(Collected data entries)
※ ※ ※

(** C8 (as stated) fails: the descriptor is mutated.  After
    [create_bq_raw_table] the DATETIME field of the sample descriptor has type
    STRING, and that is the descriptor left for the rest of the run; so it is
    not true that the call leaves the field types as they were. *)
Lemma raw_table_mutates_descriptor :
  (map f_type (fields sample_descriptor) = [Some "STRING"; Some "DATETIME"; Some "BOOL"] /\
   map f_type
     (fields (create_bq_raw_table (fun s => s) (fun s => s) (Some "landing")
                sample_descriptor).1)
     = [Some "STRING"; Some "STRING"; Some "BOOL"] /\
   map f_type
     (fields (synthesis_steps (fun _ => "") (fun s => s) (fun s => s) (fun s => s)
                (Some "landing") (Some "analytics") sample_descriptor).1)
     = [Some "STRING"; Some "STRING"; Some "BOOL"]) /\
  ~ (forall (str_lower str_strip : string -> string) (project : option string)
            (metadata : entity_dict),
        map f_type (fields (create_bq_raw_table str_lower str_strip project metadata).1)
        = map f_type (fields metadata)).
Proof.
  split.
  - repeat split; vm_compute; reflexivity.
  - intros Hclaim.
    specialize (Hclaim (fun s => s) (fun s => s) (Some "landing") sample_descriptor).
    vm_compute in Hclaim. discriminate Hclaim.
Qed.

(** ** The row-count request *)


(** C10: [get_entity_count] returns a value only when the body of the count
    response parses as an integer, and then exactly that integer; for any
    other body the handler logs the exception and the body, the local
    [count] is still unbound, and the function raises at [return count]. *)
Theorem get_entity_count_parsed_or_unbound {json : Type} (py_int : string -> option Z)
    (entity : string) (r : response json) (rest : list (response json))
    (tr : list event) :
  let w := mk_world (r :: rest) tr in
  let requested := tr ++ [Request (api_root +:+ entity +:+ "/$count")] in
  (forall n, py_int (text r) = Some n ->
             get_entity_count py_int entity w = Some (Ok n, mk_world rest requested)) /\
  (py_int (text r) = None ->
   get_entity_count py_int entity w =
   Some (Raise UnboundLocalError,
         mk_world rest (requested ++ [PrintExn ValueError; Print (text r)]))) /\
  (forall n w', get_entity_count py_int entity w = Some (Ok n, w') ->
                py_int (text r) = Some n).
Proof.
  intros w requested. subst w requested.
  unfold get_entity_count, io_bind, requests_get. simpl.
  destruct (py_int (text r)) as [n|] eqn:Hparse.
  - split; [|split].
    + intros n' [= <-]. reflexivity.
    + discriminate.
    + intros n' w' [= <- _]. reflexivity.
  - split; [|split].
    + discriminate.
    + intros _. unfold emit, io_ret, io_raise. simpl.
      rewrite <- app_assoc. reflexivity.
    + unfold emit, io_ret, io_raise. simpl. discriminate.
Qed.

Lemma get_entity_count_parsed_or_unbound_witness :
  get_entity_count sample_int "EmpJob" (mk_world [sample_count_response] [])
    = Some (Ok 3, mk_world [] [Request (api_root +:+ "EmpJob" +:+ "/$count")]) /\
  get_entity_count sample_int "EmpJob" (mk_world [sample_error_response] [])
    = Some (Raise UnboundLocalError,
            mk_world [] ([Request (api_root +:+ "EmpJob" +:+ "/$count")] ++
                         [PrintExn ValueError; Print "<error>Entity not found</error>"])).
Proof.
  split.
  - apply (get_entity_count_parsed_or_unbound sample_int "EmpJob" sample_count_response [] []).
    vm_compute. reflexivity.
  - apply (get_entity_count_parsed_or_unbound sample_int "EmpJob" sample_error_response [] []).
    vm_compute. reflexivity.
Defined.

(** ** The pagination loop *)


Section Pagination.

Context {json : Type}.
Variable json_dumps : list (string * jval json) -> string.

Lemma dict_pop_none (key : string) (line : list (string * jval json)) :
  dict_pop key line = None <-> key ∉ map fst line.
Proof.
  induction line as [|[k v] line IH]; cbn [dict_pop map fst].
  - split; [intros _; apply not_elem_of_nil | reflexivity].
  - destruct (decide (k = key)) as [->|Hne].
    + split; [discriminate|]. intros Hnot. exfalso. apply Hnot. apply list_elem_of_here.
    + rewrite not_elem_of_cons. destruct (dict_pop key line) as [rest|]; cbn.
      * split; [discriminate|]. intros [_ Hnot]. apply IH in Hnot. discriminate Hnot.
      * split; [|reflexivity]. intros _. split; [congruence | apply IH; reflexivity].
Qed.

Lemma dump_lines_all (rows : list (list (string * jval json))) :
  Forall (fun line => "__metadata" ∈ map fst line) rows ->
  exists popped,
    Forall2 (fun line line' => dict_pop "__metadata" line = Some line') rows popped /\
    dump_lines json_dumps (map JDict rows) =
    (foldr (fun line' written => json_dumps line' +:+ nl +:+ written) "" popped, None).
Proof.
  induction 1 as [|line rows Hline _ (popped & Hpopped & IH)].
  - exists []. split; [constructor | reflexivity].
  - destruct (dict_pop "__metadata" line) as [line'|] eqn:Hpop.
    + exists (line' :: popped). split; [constructor; assumption|].
      cbn [map dump_lines line_pop]. rewrite Hpop, IH. reflexivity.
    + apply dict_pop_none in Hpop. contradiction.
Qed.








Lemma store_data_keeps_replies (entity : string) (data : jval json) (page_number : nat)
    (w w' : world json) (outcome : result unit) :
  store_data json_dumps entity data page_number w = Some (outcome, w') ->
  replies w' = replies w.
Proof.
  unfold store_data, io_bind, emit, io_ret, io_raise.
  destruct (jval_iter data) as [lines|e].
  - destruct (dump_lines json_dumps lines) as [written [e|]];
      intros [= _ <-]; reflexivity.
  - intros [= _ <-]. reflexivity.
Qed.

Lemma make_odata_request_consumes (url data : jval json) (w w' : world json) :
  make_odata_request url w = Some (Ok data, w') ->
  length (replies w) = S (length (replies w')).
Proof.
  unfold make_odata_request, io_bind, requests_get, io_lift, io_ret, io_raise.
  destruct url as [|address| | |]; try discriminate.
  destruct (replies w) as [|r rest]; [discriminate|].
  destruct (json_body r) as [|parsed]; [discriminate|].
  destruct (dict_get parsed "d") as [[| | | |]|e]; try discriminate;
    intros [= _ <-]; reflexivity.
Qed.

(** A pass that gives a new [next_page] has consumed one response. *)
Lemma fetch_page_consumes (entity : string) (url next_page : jval json) (page_number : nat)
    (w w' : world json) :
  fetch_page json_dumps entity url page_number w = Some (Ok next_page, w') ->
  length (replies w) = S (length (replies w')).
Proof.
  unfold fetch_page. unfold io_bind at 1.
  destruct (make_odata_request url w) as [[[data|e] w1]|] eqn:Hrequest; try discriminate.
  apply make_odata_request_consumes in Hrequest. rewrite Hrequest.
  unfold io_bind at 1, io_lift at 1.
  destruct (dict_get data "results") as [results|e]; [|discriminate].
  unfold io_bind at 1, io_lift at 1.
  destruct (py_len results) as [rows|e]; [|discriminate].
  unfold io_bind at 1, emit at 1. unfold io_bind at 1.
  destruct (store_data json_dumps entity results page_number _) as [[[[]|e] w2]|] eqn:Hstore;
    try discriminate.
  apply store_data_keeps_replies in Hstore. cbn [replies] in Hstore.
  unfold io_lift. intros [= _ <-]. rewrite Hstore. reflexivity.
Qed.

(** The bound of [follow_pages] is no restriction: any bound above the
    number of responses still to come gives the same run. *)
Lemma follow_pages_bound (entity : string) (n : nat) :
  forall (m : nat) (url : jval json) (page_number : nat) (w : world json),
    (length (replies w) < n)%nat -> (length (replies w) < m)%nat ->
    follow_pages json_dumps n entity url page_number w =
    follow_pages json_dumps m entity url page_number w.
Proof.
  induction n as [|n IH]; intros m url page_number w Hn Hm; [lia|].
  destruct m as [|m]; [lia|].
  cbn [follow_pages]. unfold io_bind.
  destruct (fetch_page json_dumps entity url page_number w) as [[[next_page|e] w']|] eqn:Hfetch;
    [|reflexivity|reflexivity].
  apply fetch_page_consumes in Hfetch.
  destruct next_page; try reflexivity; apply IH; lia.
Qed.

End Pagination.




(** * Further properties of the code *)

(** ** The staging table *)

Lemma widen_field_idempotent (field : field_dict) :
  widen_field (widen_field field) = widen_field field.
Proof.
  unfold widen_field. destruct (decide (f_type field = Some "BOOL")) as [Hbool|Hother].
  - destruct (decide (f_type field = Some "BOOL")); [reflexivity | contradiction].
  - simpl. destruct (decide (Some "STRING" = Some "BOOL")) as [Heq|_];
      [discriminate Heq | reflexivity].
Qed.

Lemma widen_fields_idempotent (metadata : entity_dict) :
  widen_fields (widen_fields metadata) = widen_fields metadata.
Proof.
  unfold widen_fields. simpl. f_equal. rewrite map_map.
  apply map_ext. intros field. apply widen_field_idempotent.
Qed.

(** X1: Calling [create_bq_raw_table] again on the descriptor it has left
    changes nothing and builds the same statement; after the first call
    every field type is BOOL or STRING. *)
Theorem raw_table_call_is_idempotent (str_lower str_strip : string -> string)
    (project : option string) (metadata : entity_dict) :
  let once := create_bq_raw_table str_lower str_strip project metadata in
  create_bq_raw_table str_lower str_strip project once.1 = once /\
  Forall (fun field => f_type field = Some "BOOL" \/ f_type field = Some "STRING")
         (fields once.1).
Proof.
  intros once. subst once. unfold create_bq_raw_table. cbn [fst].
  rewrite widen_fields_idempotent. split; [reflexivity|].
  simpl. apply Forall_forall. intros field Hin.
  apply list_elem_of_fmap in Hin. destruct Hin as (old & -> & _).
  destruct (widen_field_frame old) as (_ & _ & _ & ->).
  destruct (decide (f_type old = Some "BOOL")); auto.
Qed.

(** X2: [create_bq_raw_table] can only fail on the module: with a text module
    it always returns the [temp_] table identifier and a statement, also when
    field types are missing; with any other module it raises
    [AttributeError], and the descriptor has been rewritten all the same. *)
Theorem raw_table_outcome (str_lower str_strip : string -> string)
    (project : option string) (metadata : entity_dict) :
  (create_bq_raw_table str_lower str_strip project metadata).1 = widen_fields metadata /\
  (forall s, module metadata = XStr s ->
     exists ddl,
       (create_bq_raw_table str_lower str_strip project metadata).2 =
       Ok (str_of_env project +:+ ".ds_sfsf_" +:+
           str_strip (str_lower
             (str_slice s (str_find "("%char s + 1) (str_find ")"%char s))) +:+
           ".temp_" +:+ name metadata,
           ddl)) /\
  ((forall s, module metadata <> XStr s) ->
   (create_bq_raw_table str_lower str_strip project metadata).2 = Raise AttributeError).
Proof.
  split; [reflexivity|]. split.
  - intros s Hmodule. unfold create_bq_raw_table. cbn [snd].
    change (module (widen_fields metadata)) with (module metadata).
    change (name (widen_fields metadata)) with (name metadata).
    unfold dataset_id, dataset_module. rewrite Hmodule. cbn [mbind result_bind].
    match goal with
    | |- context [create_bq_raw_table_ddl ?tid _] =>
        destruct (raw_ddl_produced tid metadata) as [ddl Hddl]
    end.
    rewrite Hddl. cbn [mbind result_bind].
    exists ddl. rewrite append_assoc, append_assoc. reflexivity.
  - intros Hmodule. unfold create_bq_raw_table. cbn [snd].
    change (module (widen_fields metadata)) with (module metadata).
    unfold dataset_id, dataset_module.
    destruct (module metadata) as [|s|items|attrs elems]; try reflexivity.
    exfalso. apply (Hmodule s). reflexivity.
Qed.

Lemma raw_table_outcome_witness :
  (exists ddl,
     (create_bq_raw_table (fun s => s) (fun s => s) (Some "landing") sample_descriptor).2 =
     Ok ("landing" +:+ ".ds_sfsf_" +:+
         str_slice "Employee Central (EC)"
           (str_find "("%char "Employee Central (EC)" + 1)
           (str_find ")"%char "Employee Central (EC)") +:+
         ".temp_" +:+ "EmpJob", ddl)) /\
  (create_bq_raw_table (fun s => s) (fun s => s) (Some "landing")
     {| name := "EmpJob"; keys := ["userId"]; fields := [mk_field "userId" None "" "Id."];
        module := XNone; description := XNone |}).2 = Raise AttributeError.
Proof.
  split.
  - apply (raw_table_outcome (fun s => s) (fun s => s) (Some "landing") sample_descriptor).
    reflexivity.
  - apply (raw_table_outcome (fun s => s) (fun s => s) (Some "landing")
             {| name := "EmpJob"; keys := ["userId"];
                fields := [mk_field "userId" None "" "Id."];
                module := XNone; description := XNone |}).
    discriminate.
Defined.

※ ※ ※

Only lines holding the string "XStr" are wanted; gather each one from the entries above.

# ANSWER TO THE PROBLEM
  (forall s, module metadata = XStr s ->
  ((forall s, module metadata <> XStr s) ->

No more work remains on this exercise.